● WHAT IS EXPECTED
Count the lines below that hold "EmptyString". Give the number without comment.

[Saved data entries]
◆ ◆ ◆ ◆ ◆ ◆ ◆

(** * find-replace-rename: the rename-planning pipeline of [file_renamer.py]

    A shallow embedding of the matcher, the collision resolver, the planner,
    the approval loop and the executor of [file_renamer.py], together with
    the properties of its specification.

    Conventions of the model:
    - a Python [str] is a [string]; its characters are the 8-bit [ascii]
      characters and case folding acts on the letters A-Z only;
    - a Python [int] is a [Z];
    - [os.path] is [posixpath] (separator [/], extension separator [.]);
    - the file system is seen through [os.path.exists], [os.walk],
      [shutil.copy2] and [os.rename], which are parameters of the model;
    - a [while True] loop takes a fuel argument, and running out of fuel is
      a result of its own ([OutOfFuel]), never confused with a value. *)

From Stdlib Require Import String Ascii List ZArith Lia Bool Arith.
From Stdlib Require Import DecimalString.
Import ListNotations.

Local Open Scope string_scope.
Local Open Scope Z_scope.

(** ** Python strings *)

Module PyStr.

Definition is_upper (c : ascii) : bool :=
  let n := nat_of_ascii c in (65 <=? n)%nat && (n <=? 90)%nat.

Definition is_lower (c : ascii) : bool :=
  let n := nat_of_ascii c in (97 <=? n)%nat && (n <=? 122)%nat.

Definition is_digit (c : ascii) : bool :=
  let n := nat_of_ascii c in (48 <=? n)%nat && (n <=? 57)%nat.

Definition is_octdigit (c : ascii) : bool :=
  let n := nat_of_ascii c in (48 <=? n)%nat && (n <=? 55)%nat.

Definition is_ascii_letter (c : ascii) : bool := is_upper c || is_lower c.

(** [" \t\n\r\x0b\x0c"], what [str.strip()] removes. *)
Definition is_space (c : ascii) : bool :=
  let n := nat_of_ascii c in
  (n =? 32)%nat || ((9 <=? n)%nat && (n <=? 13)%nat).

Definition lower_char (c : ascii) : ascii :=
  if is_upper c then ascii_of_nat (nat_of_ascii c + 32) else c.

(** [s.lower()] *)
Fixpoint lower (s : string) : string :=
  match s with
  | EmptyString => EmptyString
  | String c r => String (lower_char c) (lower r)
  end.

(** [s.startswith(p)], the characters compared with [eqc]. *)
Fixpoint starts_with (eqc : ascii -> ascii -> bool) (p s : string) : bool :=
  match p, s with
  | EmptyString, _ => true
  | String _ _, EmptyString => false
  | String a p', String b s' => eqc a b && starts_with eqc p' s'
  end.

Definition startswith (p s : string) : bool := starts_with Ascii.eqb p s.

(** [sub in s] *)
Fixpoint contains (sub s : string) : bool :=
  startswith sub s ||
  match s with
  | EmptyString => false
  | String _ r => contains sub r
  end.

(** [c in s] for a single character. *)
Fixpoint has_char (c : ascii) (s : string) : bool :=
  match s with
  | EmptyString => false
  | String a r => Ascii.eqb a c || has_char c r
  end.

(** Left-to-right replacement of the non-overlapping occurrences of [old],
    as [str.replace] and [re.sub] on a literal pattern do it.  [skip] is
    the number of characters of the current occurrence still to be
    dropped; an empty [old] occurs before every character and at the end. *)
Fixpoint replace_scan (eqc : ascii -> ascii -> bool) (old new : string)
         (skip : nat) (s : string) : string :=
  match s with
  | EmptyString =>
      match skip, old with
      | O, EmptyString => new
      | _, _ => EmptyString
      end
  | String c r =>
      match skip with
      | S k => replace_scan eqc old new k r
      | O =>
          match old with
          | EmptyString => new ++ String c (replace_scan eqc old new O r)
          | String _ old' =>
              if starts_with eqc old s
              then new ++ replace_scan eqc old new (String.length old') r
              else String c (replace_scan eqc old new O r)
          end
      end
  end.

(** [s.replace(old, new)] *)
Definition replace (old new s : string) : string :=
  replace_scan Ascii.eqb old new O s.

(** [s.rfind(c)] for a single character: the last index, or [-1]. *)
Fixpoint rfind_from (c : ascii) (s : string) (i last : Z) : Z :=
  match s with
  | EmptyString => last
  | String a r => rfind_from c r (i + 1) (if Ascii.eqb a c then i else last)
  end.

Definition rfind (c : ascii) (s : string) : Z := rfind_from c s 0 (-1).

◆ ◆ ◆ ◆ ◆ ◆ ◆

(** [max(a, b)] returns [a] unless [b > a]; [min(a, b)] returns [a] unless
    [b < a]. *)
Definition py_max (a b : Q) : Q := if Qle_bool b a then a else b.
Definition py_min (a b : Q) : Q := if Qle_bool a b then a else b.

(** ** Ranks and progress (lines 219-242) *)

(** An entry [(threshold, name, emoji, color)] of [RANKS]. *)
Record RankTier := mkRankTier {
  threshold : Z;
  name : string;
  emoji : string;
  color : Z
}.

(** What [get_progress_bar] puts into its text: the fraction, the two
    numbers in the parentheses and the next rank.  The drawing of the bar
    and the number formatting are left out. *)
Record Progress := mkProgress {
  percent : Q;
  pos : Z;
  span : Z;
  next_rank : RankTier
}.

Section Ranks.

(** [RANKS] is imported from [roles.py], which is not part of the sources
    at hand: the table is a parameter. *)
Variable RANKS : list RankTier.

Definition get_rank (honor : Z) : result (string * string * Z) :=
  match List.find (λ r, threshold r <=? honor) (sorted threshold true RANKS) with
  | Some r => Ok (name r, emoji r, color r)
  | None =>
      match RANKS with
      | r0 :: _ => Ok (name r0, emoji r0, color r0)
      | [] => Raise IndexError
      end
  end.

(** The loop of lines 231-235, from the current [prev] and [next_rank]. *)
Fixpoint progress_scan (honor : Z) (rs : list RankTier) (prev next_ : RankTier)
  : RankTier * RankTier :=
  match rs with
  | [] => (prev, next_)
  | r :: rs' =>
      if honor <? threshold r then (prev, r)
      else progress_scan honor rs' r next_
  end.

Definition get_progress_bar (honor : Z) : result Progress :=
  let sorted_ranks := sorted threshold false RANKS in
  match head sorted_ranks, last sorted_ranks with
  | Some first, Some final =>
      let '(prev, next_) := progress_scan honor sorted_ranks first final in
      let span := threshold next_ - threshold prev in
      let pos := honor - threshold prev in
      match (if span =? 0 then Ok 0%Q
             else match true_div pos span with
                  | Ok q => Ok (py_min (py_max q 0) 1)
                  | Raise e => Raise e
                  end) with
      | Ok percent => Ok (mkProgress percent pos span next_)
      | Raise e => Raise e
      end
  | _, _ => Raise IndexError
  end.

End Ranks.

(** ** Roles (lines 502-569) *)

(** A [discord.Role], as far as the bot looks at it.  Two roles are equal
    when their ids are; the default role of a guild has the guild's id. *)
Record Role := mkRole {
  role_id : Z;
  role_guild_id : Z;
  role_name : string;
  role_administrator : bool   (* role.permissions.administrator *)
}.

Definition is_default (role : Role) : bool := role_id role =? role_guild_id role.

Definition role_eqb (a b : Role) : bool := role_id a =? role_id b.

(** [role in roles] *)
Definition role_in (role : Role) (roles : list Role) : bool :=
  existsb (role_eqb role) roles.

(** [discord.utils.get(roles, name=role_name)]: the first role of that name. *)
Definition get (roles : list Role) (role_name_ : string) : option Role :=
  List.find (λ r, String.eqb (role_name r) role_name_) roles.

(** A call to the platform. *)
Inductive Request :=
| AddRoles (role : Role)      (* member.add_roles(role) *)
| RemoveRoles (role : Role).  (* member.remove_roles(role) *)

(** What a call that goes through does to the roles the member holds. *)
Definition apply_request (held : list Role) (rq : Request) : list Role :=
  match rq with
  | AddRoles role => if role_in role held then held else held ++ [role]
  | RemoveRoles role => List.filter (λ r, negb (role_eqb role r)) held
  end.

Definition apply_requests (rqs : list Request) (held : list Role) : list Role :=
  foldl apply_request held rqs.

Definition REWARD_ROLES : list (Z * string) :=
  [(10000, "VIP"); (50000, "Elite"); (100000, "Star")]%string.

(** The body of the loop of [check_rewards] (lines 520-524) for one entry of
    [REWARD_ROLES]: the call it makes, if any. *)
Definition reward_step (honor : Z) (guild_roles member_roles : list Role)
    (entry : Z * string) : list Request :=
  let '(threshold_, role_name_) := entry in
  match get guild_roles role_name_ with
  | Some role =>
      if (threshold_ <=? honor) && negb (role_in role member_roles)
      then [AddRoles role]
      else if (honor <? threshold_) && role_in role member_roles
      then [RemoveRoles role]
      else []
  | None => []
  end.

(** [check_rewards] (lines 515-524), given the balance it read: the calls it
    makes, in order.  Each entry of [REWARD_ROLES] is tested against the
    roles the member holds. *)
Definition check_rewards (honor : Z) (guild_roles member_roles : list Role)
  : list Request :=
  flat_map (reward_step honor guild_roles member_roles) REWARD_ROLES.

◆ ◆ ◆ ◆ ◆ ◆ ◆

● FINAL ANSWER
10